Consumo de sustancias: café, tabaco y alcohol
Actualmente, el café, el tabaco y el alcohol son algunos de los mejores aliados en el día a día de muchos y, por este motivo, las expertas coinciden en alertar sobre el efecto paradójico de estas sustancias: lejos de ofrecer alivio duradero, tienden a disparar el estrés y a fragmentar el descanso. Olvido del Cerro subraya que la nicotina “no es un mero hábito, sino una adicción” que, al elevar los niveles de dopamina y la activación del sistema nervioso central, condiciona tanto nuestro estado de alerta como la calidad del sueño, degradando sus fases más profundas.
Alejandra Gabaldón profundiza en ese mecanismo: el aparente "efecto calmante" del café o el tabaco no es más que el alivio transitorio de los síntomas de abstinencia, lo que genera un ciclo de "mayor ansiedad–consumo–mayor ansiedad" que se retroalimenta. En el caso del alcohol, su acción depresora confunde somnolencia con descanso: "Produce sueño superficial, con despertares nocturnos frecuentes, y suele acompañarse de bebidas estimulantes que exacerban el trastorno del sueño y del ánimo".
Mercedes Bermejo completa el cuadro señalando que esas alteraciones no son inocuas: "El alcohol interfiere con los ciclos de sueño profundos y el tabaco mantiene al organismo en un estado de activación permanente, ambos factores elevan la ansiedad crónica". Para las tres, la clave está en la moderación o, idealmente, en la sustitución por hábitos de autocuidado, como la hidratación consciente, infusiones relajantes o técnicas de respiración, que rompan ese bucle de dependencia y contribuyan a un descanso verdaderamente reparador y a un equilibrio emocional sólido.
Perfeccionismo y autoexigencia
Cuando el trabajo se extiende sin breves pausas activas, nuestro cerebro entra en modo "piloto agotado": la falta de descanso incrementa el estrés, frena la creatividad y predispone al burnout.
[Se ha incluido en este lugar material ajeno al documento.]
(** Scenario A: no image part. *)
Example scenario_no_image :
  FlaskQuestionAnswerApp.process_question_image
    (Examples.app (Examples.working_world "How old is the Sun?") tt)
    (mk_Request (Ok [(lit "file", Examples.part "sun.png")]))
  = ([], Ok (Spec.error_body "No image file provided", 400%N)).
Proof. vm_compute. reflexivity. Qed.

(** A failure to decode the image is what the handler answers 500 to. *)
Example scenario_decode_failure :
  let W := mk_World (Reader := unit) (fun s => s) (fun _ => None)
             (fun _ => Ok tt) (fun _ (_ : list N) => Ok [])
             (fun _ => @Raise (list N)
                         (mk_exn (lit "UnidentifiedImageError")
                            (lit "cannot identify image file")))
             (fun im => Ok im)
             (fun _ => Ok Examples.valid_response)
             (fun _ => Ok tt) (fun _ _ _ => Ok tt) in
  outcome (FlaskQuestionAnswerApp.process_question_image
             (Examples.app W tt) (Examples.upload "broken.png"))
  = Ok (Spec.error_body "Internal server error", 500%N).
Proof. vm_compute. reflexivity. Qed.

(** * Further properties of the code *)

(** ** What the two adapters do *)

Section Adapters.

Variable W : World.
Variable self : QuestionOCRAnalyzer.t W.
Como recuerda Mercedes Bermejo, "incluir breves paréntesis que impliquen movimiento, respiración o simplemente desconectar favorece la productividad y previene el síndrome de burnout". Pero detenerse resulta a menudo imposible para quienes son prisioneros del perfeccionismo.
Alejandra Gabaldón señala que la autoexigencia constante construye un escenario de alerta continua: miedo al fracaso, al error o al juicio externo, que dispara el cortisol y bloquea la concentración. En ese estado extremo, "ningún resultado resulta suficiente" y la ansiedad se retroalimenta a sí misma, llevando al bloqueo o la procrastinación. Solo cuando combinamos pausas regulares con un autodiálogo compasivo podemos romper ese círculo: parar para rendir, y moderar la autoexigencia para volver con la mente despejada.